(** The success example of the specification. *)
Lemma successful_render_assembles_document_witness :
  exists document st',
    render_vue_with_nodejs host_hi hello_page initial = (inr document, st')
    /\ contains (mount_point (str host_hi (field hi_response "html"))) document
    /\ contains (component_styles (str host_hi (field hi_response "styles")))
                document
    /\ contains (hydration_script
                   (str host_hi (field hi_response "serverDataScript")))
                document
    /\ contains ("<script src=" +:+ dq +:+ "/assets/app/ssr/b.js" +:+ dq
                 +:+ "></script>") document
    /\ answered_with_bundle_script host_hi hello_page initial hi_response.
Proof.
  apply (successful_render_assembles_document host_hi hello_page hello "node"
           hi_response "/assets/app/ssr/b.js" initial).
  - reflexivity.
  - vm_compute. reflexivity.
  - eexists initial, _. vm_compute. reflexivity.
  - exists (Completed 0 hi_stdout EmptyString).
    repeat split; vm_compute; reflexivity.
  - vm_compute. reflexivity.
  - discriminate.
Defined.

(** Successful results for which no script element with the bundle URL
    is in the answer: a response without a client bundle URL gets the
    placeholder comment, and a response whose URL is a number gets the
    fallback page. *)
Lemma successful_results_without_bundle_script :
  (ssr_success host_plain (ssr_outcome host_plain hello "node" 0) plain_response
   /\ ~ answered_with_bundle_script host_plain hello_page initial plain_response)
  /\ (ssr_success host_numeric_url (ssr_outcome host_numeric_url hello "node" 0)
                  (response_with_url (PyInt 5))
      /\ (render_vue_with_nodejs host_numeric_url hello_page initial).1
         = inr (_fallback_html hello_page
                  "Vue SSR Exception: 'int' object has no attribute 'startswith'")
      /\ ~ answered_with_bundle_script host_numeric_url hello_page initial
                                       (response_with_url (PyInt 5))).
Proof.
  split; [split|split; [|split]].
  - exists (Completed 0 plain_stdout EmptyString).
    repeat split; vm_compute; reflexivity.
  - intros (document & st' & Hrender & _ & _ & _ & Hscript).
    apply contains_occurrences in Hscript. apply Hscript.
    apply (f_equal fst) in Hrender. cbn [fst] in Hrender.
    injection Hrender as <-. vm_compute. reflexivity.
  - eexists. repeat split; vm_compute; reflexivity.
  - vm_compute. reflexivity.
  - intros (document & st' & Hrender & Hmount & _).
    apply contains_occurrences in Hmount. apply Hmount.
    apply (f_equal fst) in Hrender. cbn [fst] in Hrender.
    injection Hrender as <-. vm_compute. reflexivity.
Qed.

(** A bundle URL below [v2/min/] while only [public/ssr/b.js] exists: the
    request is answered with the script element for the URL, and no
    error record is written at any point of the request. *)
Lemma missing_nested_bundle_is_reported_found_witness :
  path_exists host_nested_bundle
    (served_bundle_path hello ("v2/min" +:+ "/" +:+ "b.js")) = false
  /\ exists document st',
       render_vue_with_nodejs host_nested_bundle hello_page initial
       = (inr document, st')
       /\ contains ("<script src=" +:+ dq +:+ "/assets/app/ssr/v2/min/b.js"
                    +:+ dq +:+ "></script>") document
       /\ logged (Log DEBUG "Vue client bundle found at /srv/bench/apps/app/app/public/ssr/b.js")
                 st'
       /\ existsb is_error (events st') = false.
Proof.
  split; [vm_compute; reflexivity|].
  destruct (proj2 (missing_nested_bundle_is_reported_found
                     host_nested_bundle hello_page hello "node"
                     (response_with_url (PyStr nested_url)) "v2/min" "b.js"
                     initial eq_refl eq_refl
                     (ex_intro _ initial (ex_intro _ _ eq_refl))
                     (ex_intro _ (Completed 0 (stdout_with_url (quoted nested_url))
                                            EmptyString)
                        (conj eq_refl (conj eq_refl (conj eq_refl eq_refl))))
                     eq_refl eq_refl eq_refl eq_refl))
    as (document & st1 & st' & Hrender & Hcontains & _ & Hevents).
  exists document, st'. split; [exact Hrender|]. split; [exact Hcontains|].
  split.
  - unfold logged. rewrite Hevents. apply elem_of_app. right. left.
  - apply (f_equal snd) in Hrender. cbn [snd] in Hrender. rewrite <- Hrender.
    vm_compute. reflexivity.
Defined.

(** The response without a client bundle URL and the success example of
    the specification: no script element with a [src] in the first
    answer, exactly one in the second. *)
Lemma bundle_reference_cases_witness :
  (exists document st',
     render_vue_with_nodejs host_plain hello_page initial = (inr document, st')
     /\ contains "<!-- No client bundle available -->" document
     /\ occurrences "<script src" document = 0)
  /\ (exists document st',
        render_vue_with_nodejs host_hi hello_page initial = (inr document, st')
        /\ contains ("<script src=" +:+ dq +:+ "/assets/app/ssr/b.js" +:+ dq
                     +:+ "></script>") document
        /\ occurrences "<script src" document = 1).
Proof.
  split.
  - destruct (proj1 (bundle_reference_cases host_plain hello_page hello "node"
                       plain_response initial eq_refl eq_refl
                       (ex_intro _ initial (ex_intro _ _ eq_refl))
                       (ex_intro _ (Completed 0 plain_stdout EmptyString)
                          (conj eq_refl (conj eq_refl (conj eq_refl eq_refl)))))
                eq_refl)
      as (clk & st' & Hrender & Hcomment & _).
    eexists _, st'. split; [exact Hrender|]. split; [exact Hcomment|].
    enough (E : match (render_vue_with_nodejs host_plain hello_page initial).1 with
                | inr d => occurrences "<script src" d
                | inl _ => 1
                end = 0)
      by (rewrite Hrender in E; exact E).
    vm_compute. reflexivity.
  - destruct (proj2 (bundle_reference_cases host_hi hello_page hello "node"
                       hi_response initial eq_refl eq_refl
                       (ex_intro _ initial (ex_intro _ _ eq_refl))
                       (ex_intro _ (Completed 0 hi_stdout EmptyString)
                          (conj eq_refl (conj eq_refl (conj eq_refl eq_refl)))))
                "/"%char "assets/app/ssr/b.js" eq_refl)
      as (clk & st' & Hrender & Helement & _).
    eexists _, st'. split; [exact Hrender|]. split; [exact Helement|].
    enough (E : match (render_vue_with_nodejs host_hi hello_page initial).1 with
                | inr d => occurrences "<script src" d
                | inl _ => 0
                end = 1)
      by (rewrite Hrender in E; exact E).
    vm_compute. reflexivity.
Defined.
---
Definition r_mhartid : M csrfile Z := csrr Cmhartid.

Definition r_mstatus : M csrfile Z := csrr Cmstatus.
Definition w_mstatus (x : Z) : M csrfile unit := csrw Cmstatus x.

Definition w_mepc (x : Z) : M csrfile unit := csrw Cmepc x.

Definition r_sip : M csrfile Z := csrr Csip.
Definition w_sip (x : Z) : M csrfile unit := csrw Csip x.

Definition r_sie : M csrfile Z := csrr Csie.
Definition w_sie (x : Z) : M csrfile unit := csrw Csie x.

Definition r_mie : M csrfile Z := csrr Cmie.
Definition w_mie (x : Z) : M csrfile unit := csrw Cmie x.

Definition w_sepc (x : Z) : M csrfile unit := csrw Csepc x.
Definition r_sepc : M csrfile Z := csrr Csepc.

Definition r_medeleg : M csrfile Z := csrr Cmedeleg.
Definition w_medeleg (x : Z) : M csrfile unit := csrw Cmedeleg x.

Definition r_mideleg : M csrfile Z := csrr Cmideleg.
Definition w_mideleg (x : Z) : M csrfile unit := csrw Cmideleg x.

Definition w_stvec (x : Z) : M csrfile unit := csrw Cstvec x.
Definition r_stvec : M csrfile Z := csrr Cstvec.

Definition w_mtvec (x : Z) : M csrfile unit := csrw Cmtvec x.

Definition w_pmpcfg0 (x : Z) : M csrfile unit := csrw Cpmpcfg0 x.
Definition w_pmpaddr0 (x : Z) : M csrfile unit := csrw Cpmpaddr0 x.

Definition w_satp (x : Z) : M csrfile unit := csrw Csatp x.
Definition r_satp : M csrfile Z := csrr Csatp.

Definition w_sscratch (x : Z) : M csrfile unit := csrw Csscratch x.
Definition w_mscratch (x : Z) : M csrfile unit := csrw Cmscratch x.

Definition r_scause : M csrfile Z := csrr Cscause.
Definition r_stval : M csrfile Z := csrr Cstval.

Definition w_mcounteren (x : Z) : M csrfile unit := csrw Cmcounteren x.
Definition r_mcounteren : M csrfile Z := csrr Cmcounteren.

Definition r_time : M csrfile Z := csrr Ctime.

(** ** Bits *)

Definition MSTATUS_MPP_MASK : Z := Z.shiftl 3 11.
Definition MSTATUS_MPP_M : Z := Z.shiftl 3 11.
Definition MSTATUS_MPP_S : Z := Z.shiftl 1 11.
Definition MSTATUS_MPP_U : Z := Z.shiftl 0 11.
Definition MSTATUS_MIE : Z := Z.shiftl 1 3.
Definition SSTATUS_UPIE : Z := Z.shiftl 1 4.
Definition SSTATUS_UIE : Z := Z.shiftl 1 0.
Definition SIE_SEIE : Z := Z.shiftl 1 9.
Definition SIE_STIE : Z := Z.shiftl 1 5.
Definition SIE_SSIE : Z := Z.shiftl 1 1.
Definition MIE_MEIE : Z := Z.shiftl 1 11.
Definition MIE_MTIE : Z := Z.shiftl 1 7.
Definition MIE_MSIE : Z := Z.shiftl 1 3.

#### The task
The only thing to give is how many lines of the listing include the word "match".

#### Solution to this task
2